Before opening the van door, Tim confirmed that the van’s interior dome light was off.

57:48.

57:47.

Stepping into the night, he blended into the shadows in his black cargo pants and black wool sweater. He was well-concealed, but what was he thinking wearing wool? He pulled off his gloves, stuffed them in his pockets, and raked his fingernails across his forearms as he hurried by the buildings that housed the CDC.

Atlanta was such a target-rich environment of sinfulness—strip clubs, adult bookstores, CNN, Hindu temples and Islamic mosques, the multiple liberal universities—that deciding which of these to hit first had been difficult. He’d ultimately picked the CDC because of the agency’s global research on women’s health and reproductive issues, which Tim understood was a code for abortion. Then there were the various genetic experiments and the research into Ebola and smallpox as potential biological weapons that he was sure also occurred there. This quasi-governmental organization is an abomination, he thought. These arrogant scientists were playing God, even though they didn’t believe in him. That its main campus was embedded in the heart of Emory University, one of the most liberal schools in the Southeast, was an added bonus. He would show them. His mission’s purpose was not loss of life but something more powerful: fear.

Tim picked up his pace, continuing to block out the itching with sheer force of will. Tonight would start a new and more purposeful chapter in his life. He found Johnny’s pickup around the corner, just where he’d told his childhood friend to park. Johnny might be a doofus, Tim thought, but he was reliable.


English Literature Professor Martha Simpson woke up and reached for the cell phone on the bedside table. She squinted against the glare of the blue light to read the time: 4:45 AM. The man sleeping next to her lifted a corner of the flannel sheets and rolled it tightly to his chest. Using her phone to light her way, she found the armchair in the corner of the room where her midnight blue suit lay folded. As she quietly dressed, she studied the figure snoring under the bunched-up blanket.
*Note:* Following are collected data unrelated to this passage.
Lemma validate_items_pass_each t i l rs :
  Forall2 (fun x r => validate py t x = Ok r) l rs ->
  validate_items (validate py t) i l = (rs, []).
Proof.
  intros H. revert i. induction H as [|x r l rs Hx _ IH]; intros i; simpl; [reflexivity|].
  rewrite IH, Hx. reflexivity.
Qed.
End Lists.



(** X6. A validated list has one item for each item given, in the same
    order, each the validated form of the item at its place: nothing is
    dropped, added or moved. *)
Theorem validated_list_is_itemwise :
  forall py t l v',
    validate py (TList t) (VList l) = Ok v' ->
    exists rs,
      v' = VList rs /\
      List.length rs = List.length l /\
      Forall2 (fun x r => validate py t x = Ok r) l rs.
Proof.
  intros py t l v' H. simpl in H.
  destruct (validate_items (validate py t) 0 l) as [rs es] eqn:E.
  destruct es; [|discriminate]. injection H as <-.
  pose proof (validate_items_passed py t 0 l rs E) as HF.
  exists rs. split; [reflexivity|]. split; [|exact HF].
  symmetry. exact (Forall2_length HF).
Qed.

(** Two monthly counts, the second with a count given as a str. *)
Lemma validated_list_is_itemwise_witness :
  exists rs,
    validate no_conversion (TList MonthlyCount)
      (VList [VDict [("month", VDatetime jan_2023); ("count", VInt 5)];
              VDict [("month", VDatetime jan_2023); ("count", VStr "8")]]) = Ok (VList rs) /\
    List.length rs = 2%nat.
Proof.
  destruct (validated_list_is_itemwise no_conversion MonthlyCount
              [VDict [("month", VDatetime jan_2023); ("count", VInt 5)];
               VDict [("month", VDatetime jan_2023); ("count", VStr "8")]]
              _ eq_refl) as (rs & E & Hlen & _).
  exists rs. split; [rewrite <- E; reflexivity | exact Hlen].
Defined.

(** ** Validated values *)

Section Typing.
Variable py : PyBuiltins.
Harold Billingsly, holder of the distinguished Winchester Professorship of Religion, was the first man she had dated since her husband had died suddenly of a heart attack last year. She’d been determined to take things slowly and was surprised to find herself here in his town house in the center of the Emory campus on the night of their fourth date. She knew that Harold had been divorced for three years, and his distinguished looks and engaging demeanor had intrigued her for years. He’d been sweet to her after Arthur’s death, and their relationship developed naturally. Still, she felt uncomfortable having slept with him so soon. Martha was unsure what relationships in your late forties were supposed to look like.

After she kissed Harold on the forehead, she tiptoed down the hardwood steps to his front door. The cool autumn air woke her fully. She wrapped her red pashmina around her neck and headed down the sidewalk toward the Michael Street parking deck, where she had parked the night before. She was anxious to make it back to her apartment to tend to her cat, who surely would be wondering where she was. She’d have plenty of time to prepare herself for the day’s classes.